#### [WORK ORDER]
Among the lines below, how many have the word "songs"? The reply is that number alone.
▽
(** X19: from a card at rest on the song under the cursor and with
    nothing in flight, one button press per remaining song, each with its
    animation completed and its swipe accepted by the backend before the
    next press, posts exactly one swipe per remaining song, in queue order
    and with the decision pressed for it, and ends in the loading step
    with no card shown. *)
Theorem session_posts_every_decision cs : ∀ sys,
  ready sys →
  Forall (λ s, truthy (track_id s) = true) (App.songs (Swiping.app sys)) →
  Forall (λ c, accepted c.2 = true) cs →
  length cs = length (remaining (Swiping.app sys)) →
  App.step (Swiping.app (Swiping.run sys (commits cs)).1) = App.loading ∧
  Swiping.card (Swiping.run sys (commits cs)).1 = None ∧
  swipes (Swiping.run sys (commits cs)).2
    = zip (remaining (Swiping.app sys)) (isLike <$> cs.*1).
Proof.
  induction cs as [|[d reply] cs IH]; intros sys Hready Hvalid Hok Hlen.
  - destruct Hready as (_ & _ & _ & [s Hs] & _). unfold remaining in Hlen.
    apply lookup_lt_Some in Hs. rewrite length_fmap, length_drop in Hlen.
    simpl in Hlen. lia.
  - apply Forall_cons in Hok as [Hreply Hok]. simpl in Hreply.
    pose proof Hready as (_ & _ & Hstep & [s Hs] & _).
    assert (Htruthy : truthy (track_id s) = true)
      by (eapply (Forall_lookup_1 _ _ _ _ Hvalid Hs)).
    destruct (commit_accepted sys d reply s Hready Hs Htruthy Hreply)
      as (sys' & t & Hrun & Happ & Ht & Hmore & Hlast).
    unfold commits. cbn [fmap list_fmap concat]. fold (commits cs).
    rewrite system_run_app, Hrun.
    assert (Hrem : remaining (Swiping.app sys)
                   = default "" (track_id s) :: remaining (Swiping.app sys')).
    { unfold remaining. rewrite Happ. cbn [App.songs App.currentSongIndex].
      rewrite (drop_S _ _ _ Hs), Nat.add_1_r. done. }
    rewrite Hrem in Hlen |- *. simpl in Hlen.
    assert (Hleft : length (remaining (Swiping.app sys'))
              = length (App.songs (Swiping.app sys))
                - (App.currentSongIndex (Swiping.app sys) + 1)).
    { unfold remaining. rewrite Happ. cbn [App.songs App.currentSongIndex].
      by rewrite length_fmap, length_drop. }
    destruct cs as [|c1 cs'].
    + assert (Hend : length (App.songs (Swiping.app sys))
                     ≤ App.currentSongIndex (Swiping.app sys) + 1) by (simpl in Hlen; lia).
      cbn [commits fmap list_fmap concat Swiping.run fst snd].
      rewrite app_nil_r, Ht, Happ, (Hlast Hend). cbn [App.step].
      rewrite bool_decide_eq_true_2 by done. repeat split.
      cbn [zip_with fmap list_fmap fst]. f_equal.
      match goal with |- [] = zip ?l [] => by destruct l end.
    + assert (Hnotend : App.currentSongIndex (Swiping.app sys) + 1
                        < length (App.songs (Swiping.app sys))) by (simpl in Hlen; lia).
      destruct (IH sys') as (Hs1 & Hs2 & Hs3).
      * by apply Hmore.
      * by rewrite Happ.
      * done.
      * lia.
      * destruct (Swiping.run sys' (commits (c1 :: cs'))) as [sys2 t2].
        simpl in *. rewrite swipes_app, Ht, Hs3. done.
Qed.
△
#### [WRITTEN ANSWER]
6